For a lot of adults, their mental health problems began to manifest at an early age, but the lack of mental health support services and support available to them has then exacerbated those difficulties for adulthood. The problem with this is that it becomes more dangerous because a person who feels that they haven’t been helped through their struggles will grow to experience feelings of hopelessness which is a key emotion in leading to self-harm and suicidal behaviours.
In 2015 the Centre for Mental Health showed that 22% of young people reported that they had self-harmed and 50% of those people continued to self-harm in adulthood. It is important to recognize that there is such a wide range of self-harm behaviours and you must avoid appearing to rate them from most to least serious by showing more care and attention to those whose self-harm you believe is more dangerous or unsafe.
Students can experience mental health conditions as a result of a number of factors which can include significant life events such as moving home, having their parents divorce, the birth of a brother or sister and traumatic experiences such as bullying, abuse, and physical illnesses. For this reason, it is reasonable, whilst teaching, to keep a close eye on those pupils who are going through such situations with the intention of preventing any signs of mental problems from escalating.
The variety of influences on a pupil’s decline in their mental health mean that the mental health problem they struggle with can vary from Post Traumatic Stress Disorder, Obsessive Compulsive Disorder (OCD), Depression, and Anxiety. Then each diagnosis responds to different support/treatments and sometimes it becomes about trial and error. We can’t be expected to always get it ‘spot on’ but it’s essential that you recognize that an ‘error’ can mean a great deal to the pupil in increasing feelings of hopelessness and isolation.

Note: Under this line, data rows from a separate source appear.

Lemma scroll_keeps_device_ok (P : platform) (scroll_left : bool)
    (speed_ms distance_pixels : Z) (m : machine) :
  device_ok (dev m) -> 0 <= distance_pixels ->
  device_ok (dev (oled_horizontal_scroll P scroll_left speed_ms distance_pixels m).2).
Proof.
  intros Hok Hk. pose proof (device_ok_length _ Hok) as Hlen.
  destruct (scroll_bytes P scroll_left speed_ms distance_pixels m Hlen Hk) as [Hl Hj].
  unfold device_ok, device_okb in *. apply andb_true_iff in Hok as [_ Hbytes].
  apply andb_true_iff. split.
  - rewrite Hl. reflexivity.
  - rewrite forallb_forall in *. intros b Hb.
    apply list_elem_of_In, list_elem_of_lookup in Hb as [j Hb].
    pose proof (lookup_lt_Some _ _ _ Hb) as Hlt. rewrite Hl in Hlt.
    apply list_lookup_total_correct in Hb. rewrite Hj in Hb by exact Hlt. subst b.
    apply Hbytes, list_elem_of_In, list_elem_of_lookup_total_2.
    pose proof (rotated_bounds (if scroll_left then 1 else -1) distance_pixels
                  (Z.of_nat j) ltac:(lia)). lia.
Qed.

(** A scroll by any distance, on any bus: the device stays well formed, and
    pixel [(x, y)] afterwards shows what the pixel [distance_pixels]
    columns to its right (scroll left) or to its left (scroll right)
    showed before, columns counted modulo the width; rows never mix. *)
Theorem scroll_moves_pixels (P : platform) (scroll_left : bool)
    (speed_ms distance_pixels : Z) (m : machine) (x y : Z) :
  device_ok (dev m) -> 0 <= distance_pixels ->
  0 <= x < OLED_SCREEN_WIDTH -> 0 <= y < OLED_SCREEN_HEIGHT ->
  let m' := (oled_horizontal_scroll P scroll_left speed_ms distance_pixels m).2 in
  device_ok (dev m')
  /\ oled_read_pixel (dev m') x y
     = oled_read_pixel (dev m)
         ((x + (if scroll_left then distance_pixels else - distance_pixels))
            mod OLED_SCREEN_WIDTH) y.
Proof.
  unfold OLED_SCREEN_WIDTH, OLED_SCREEN_HEIGHT.
  intros Hok Hk Hx Hy. cbv zeta.
  split; [now apply scroll_keeps_device_ok|].
  pose proof (device_ok_length _ Hok) as Hlen.
  destruct (scroll_bytes P scroll_left speed_ms distance_pixels m Hlen Hk) as [_ Hj].
  set (x' := (x + (if scroll_left then distance_pixels else - distance_pixels)) mod 128).
  assert (0 <= x' < 128) as Hx' by (apply Z.mod_pos_bound; lia).
  assert (0 <= y / 8 < 8) as Hp by (Z.div_mod_to_equations; lia).
  rewrite !oled_read_pixel_bit by lia.
  assert (on_screen x y = true /\ on_screen x' y = true) as [-> ->].
  { unfold on_screen, OLED_SCREEN_WIDTH, OLED_SCREEN_HEIGHT.
    split; apply negb_true_iff, orb_false_iff; rewrite !Z.geb_leb, !Z.leb_gt; lia. }
  cbn [andb]. unfold pixel_bit.
  specialize (Hj (Z.to_nat (x + y / 8 * 128)) ltac:(lia)).
  rewrite Hj, Z2Nat.id, rotated_pixel by lia.
  subst x'. destruct scroll_left;
    [rewrite Z.mul_1_l
    |replace (-1 * distance_pixels) with (- distance_pixels) by lia]; reflexivity.
Qed.

Lemma scroll_moves_pixels_witness :
  let m := boot (oled_draw_pixel blank_device 2 9 true) in
  let m' := (oled_horizontal_scroll dead_platform false 5 131 m).2 in
  device_ok (dev m')
  /\ oled_read_pixel (dev m') 5 9
     = oled_read_pixel (dev m) ((5 + - 131) mod OLED_SCREEN_WIDTH) 9.
Proof.
  apply (scroll_moves_pixels dead_platform false 5 131
           (boot (oled_draw_pixel blank_device 2 9 true)) 5 9);
    [vm_compute; reflexivity | lia | vm_compute; split; [discriminate | reflexivity]..].
Defined.

(** Scrolling left by some distance and then right by the same distance
    (or the other way round) gives back the framebuffer byte for byte,
    whatever the two buses answer and whatever the two speeds. *)
Theorem scroll_there_and_back (P Q : platform) (scroll_left : bool)
    (speed_there speed_back distance_pixels : Z) (m : machine) :
  device_ok (dev m) -> 0 <= distance_pixels ->
  let there := (oled_horizontal_scroll P scroll_left speed_there distance_pixels m).2 in
  let back := (oled_horizontal_scroll Q (negb scroll_left) speed_back distance_pixels
                 there).2 in
  video_memory (dev back) = video_memory (dev m).
Proof.
  intros Hok Hk. cbv zeta. pose proof (device_ok_length _ Hok) as Hlen.
  destruct (scroll_bytes P scroll_left speed_there distance_pixels m Hlen Hk)
    as [Hl1 Hj1].
  destruct (scroll_bytes Q (negb scroll_left) speed_back distance_pixels _ Hl1 Hk)
    as [Hl2 Hj2].
  apply (list_eq_same_length _ _ 1024%nat); [exact Hlen|exact Hl2|].
  intros j a b Hlt Ha Hb.
  apply list_lookup_total_correct in Ha, Hb. subst a b.
  rewrite Hj2 by exact Hlt.
  set (s := if scroll_left then 1 else -1).
  assert ((if negb scroll_left then 1 else -1) = - s) as -> by (subst s; now destruct scroll_left).
  pose proof (rotated_bounds (- s) distance_pixels (Z.of_nat j) ltac:(lia)) as Hb.
  rewrite (Hj1 (Z.to_nat (rotated (- s) distance_pixels (Z.of_nat j)))) by lia.
  fold s. rewrite Z2Nat.id by lia. rewrite rotated_back by lia. now rewrite Nat2Z.id.
Qed.

Lemma scroll_there_and_back_witness :
  let m := boot (oled_draw_pixel blank_device 2 9 true) in
  let there := (oled_horizontal_scroll good_platform true 5 3 m).2 in
  let back := (oled_horizontal_scroll dead_platform (negb true) 0 3 there).2 in
  video_memory (dev back) = video_memory (dev m).
Proof.
  apply (scroll_there_and_back good_platform dead_platform true 5 0 3
           (boot (oled_draw_pixel blank_device 2 9 true)));
    [vm_compute; reflexivity | lia].
Defined.

(** What one scroll step costs: one allocation request, the step's sleep,
    and six window commands plus, when the allocation succeeded, one data
    frame. *)
Lemma scroll_step_cost (P : platform) (scroll_left : bool) (speed_ms : Z) (m : machine) :
  let m' := (scroll_step P scroll_left speed_ms m).2 in
  mallocs m' = S (mallocs m)
  /\ slept_ms m' = slept_ms m + speed_ms
  /\ (length (bus m) + 6 <= length (bus m') <= length (bus m) + 7)%nat.
Proof.
  cbv zeta. unfold scroll_step, bind, get_device, put_device, sleep_ms.
  rewrite oled_refresh_screen_run, transfer_video_data_run. cbv zeta.
  cbn [dev bus mallocs slept_ms].
  destruct (malloc_succeeds P _ _); cbn [snd dev bus mallocs slept_ms];
    rewrite ?length_app, length_fmap; simpl length; (split; [|split]); (reflexivity || lia).
Qed.

Lemma scroll_steps_cost {A : Type} (P : platform) (scroll_left : bool) (speed_ms : Z)
    (l : list A) :
  forall m,
    let m' := (for_each l (fun _ => scroll_step P scroll_left speed_ms) m).2 in
    mallocs m' = (mallocs m + length l)%nat
    /\ slept_ms m' = slept_ms m + Z.of_nat (length l) * speed_ms
    /\ (length (bus m) + 6 * length l <= length (bus m')
        <= length (bus m) + 7 * length l)%nat.
Proof.
  induction l as [|a l IH]; intros m; cbv zeta.
  - simpl. lia.
  - rewrite for_each_cons.
    destruct (scroll_step_cost P scroll_left speed_ms m) as (Hm & Hs & Hb).
    revert Hm Hs Hb. generalize (scroll_step P scroll_left speed_ms m).2. intros m1 Hm Hs Hb.
    destruct (IH m1) as (Hm' & Hs' & Hb'). rewrite length_cons. lia.
Qed.

(** The cost of a scroll by [distance_pixels] steps: as many allocation
    requests, [distance_pixels * speed_ms] milliseconds of sleep, and
    between six and seven frames per step on the bus (seven when every
    allocation succeeds); a scroll by zero steps does nothing at all. *)
Theorem scroll_cost (P : platform) (scroll_left : bool)
    (speed_ms distance_pixels : Z) (m : machine) :
  0 <= distance_pixels ->
  let m' := (oled_horizontal_scroll P scroll_left speed_ms distance_pixels m).2 in
  Z.of_nat (mallocs m') = Z.of_nat (mallocs m) + distance_pixels
  /\ slept_ms m' = slept_ms m + distance_pixels * speed_ms
  /\ Z.of_nat (length (bus m)) + 6 * distance_pixels
     <= Z.of_nat (length (bus m'))
     <= Z.of_nat (length (bus m)) + 7 * distance_pixels
  /\ (distance_pixels = 0 -> m' = m).
Proof.
  intros Hk. cbv zeta. unfold oled_horizontal_scroll.
  destruct (scroll_steps_cost P scroll_left speed_ms (seqZ 0 distance_pixels) m)
    as (Hm & Hs & Hb).
  rewrite length_seqZ in *. rewrite Z2Nat.id in Hs by lia.
  split; [lia|]. split; [exact Hs|]. split; [lia|].
  intros ->. destruct m. reflexivity.
Qed.

Lemma scroll_cost_witness :
  let m := boot blank_device in
  let m' := (oled_horizontal_scroll good_platform true 30 4 m).2 in
  Z.of_nat (mallocs m') = Z.of_nat (mallocs m) + 4
  /\ slept_ms m' = slept_ms m + 4 * 30
  /\ Z.of_nat (length (bus m)) + 6 * 4
     <= Z.of_nat (length (bus m'))
     <= Z.of_nat (length (bus m)) + 7 * 4
  /\ (4 = 0 -> m' = m).
Proof. apply (scroll_cost good_platform true 30 4 (boot blank_device)). lia. Defined.
(** * claude-virtual-api: the bridge to the command-line agent

    A shallow embedding of [src/claude_bridge.py] (class [ClaudeBridge]) and
    the properties of its model-name mapper, prompt formatter, non-streaming
    call and streaming generator.

    Conventions of the embedding.
    - A Python [str] is a [string]; [bytes] is a [list byte].
    - A Python object built by [json.loads] or by pydantic's [model_dump] is
      a [pyval]; a [dict] is an association list read by first match, which
      keeps the insertion order Python dicts have.
    - Code that may raise returns a [result]; the exception classes the
      bridge can meet are the constructors of [exn].
    - The interpreter's library ([bytes.decode], [json.loads], [str()] of a
      non-string object, the text of an exception) and the operating system
      ([asyncio.create_subprocess_exec], [uuid.uuid4]) are the fields of the
      class [PyRuntime]; every definition and theorem is stated for an
      arbitrary runtime.
    - The [print(..., file=sys.stderr)] log lines have no effect on any
      returned or yielded value and are left out.

    After the bridge come the request models of [src/models.py] and the
    endpoints of [src/server.py]: the ones that call the bridge, and the
    ones that keep the in-memory stores of batches and files. *)

From Stdlib Require Import Strings.String Strings.Ascii ZArith List Strings.Byte PrimFloat Lia.
From stdpp Require Import base option list strings gmap.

That the Children’s Society found, in 2018, that 75% of young people experiencing mental health problems aren’t receiving the appropriate treatment, means it has become essential for teachers to be more vigilant and proactive in monitoring the mental health and wellbeing of their pupils.
OUR TOP TIPS TO SUPPORT CHILDREN & YOUNG PEOPLE WITH MENTAL HEALTH DIFFICULTIES:
- Validate – it is always important to recognize, through validation, the thoughts and feelings that the student expresses and discusses because often, the student might be unsure about disclosing such emotions with the worry that ‘no one will understand’ them or that they’ll be judged for them. Sentences like ‘I completely understand’ could be used where appropriate but it is worth bearing in mind that a mental health sufferer occasionally needs to feel that – actually – no one knows exactly what they are going through and sometimes over-assuring someone that you do can be seen as demeaning and patronizing.
- Listen – being a listening ear and one of the most simple, easy and yet effective ways you can support young people. The pupil will know the difference between being listened to and being heard; the first is about actually caring about what the person has to say and the second, is that the person is just hearing what is said and not in any way absorbing it or caring about it. A pupil talking about their mental health is a huge step in the right direction so it should be shown appreciation and respect through the simple act of listening.
- Advise – making referrals to appropriate care and treatment services will play a huge role in supporting the pupil because it’s essential that the young person gets the right, professional, help for their difficulties and that isn’t always based in the School. Advising the pupil on different coping skills if they report using unhealthy ones can also be beneficial, as it instils hope that something else might work better for them to cope with their difficulties. It’s also worth trying because often a person who is struggling with their mental health may be so desperate to escape the negative experiences that they don’t consider simpler, basic and healthier coping mechanisms.
- Abandon stigma – got preconceived ideas about anything mental health related? Drop them now! Anything you assume of mental health difficulties and struggles will likely be proven wrong. This is especially troublesome when it comes to two different people having the same diagnosis; this really doesn’t mean a whole lot because there’s no comparing in mental health. Often a diagnosis has several possible ‘symptoms’ and so two pupils could differ in the presentation of their difficulties. In mental health, there’s also a lot of stigma around particular diagnosis in that one is seen ‘worse’ than another or ‘more serious.’ There might be statistics as to which diagnosis has the highest suicide rate/mortality (Anorexia) but that shouldn’t mean those with this disorder are regarded differently to someone with – say – a Personality Disorder.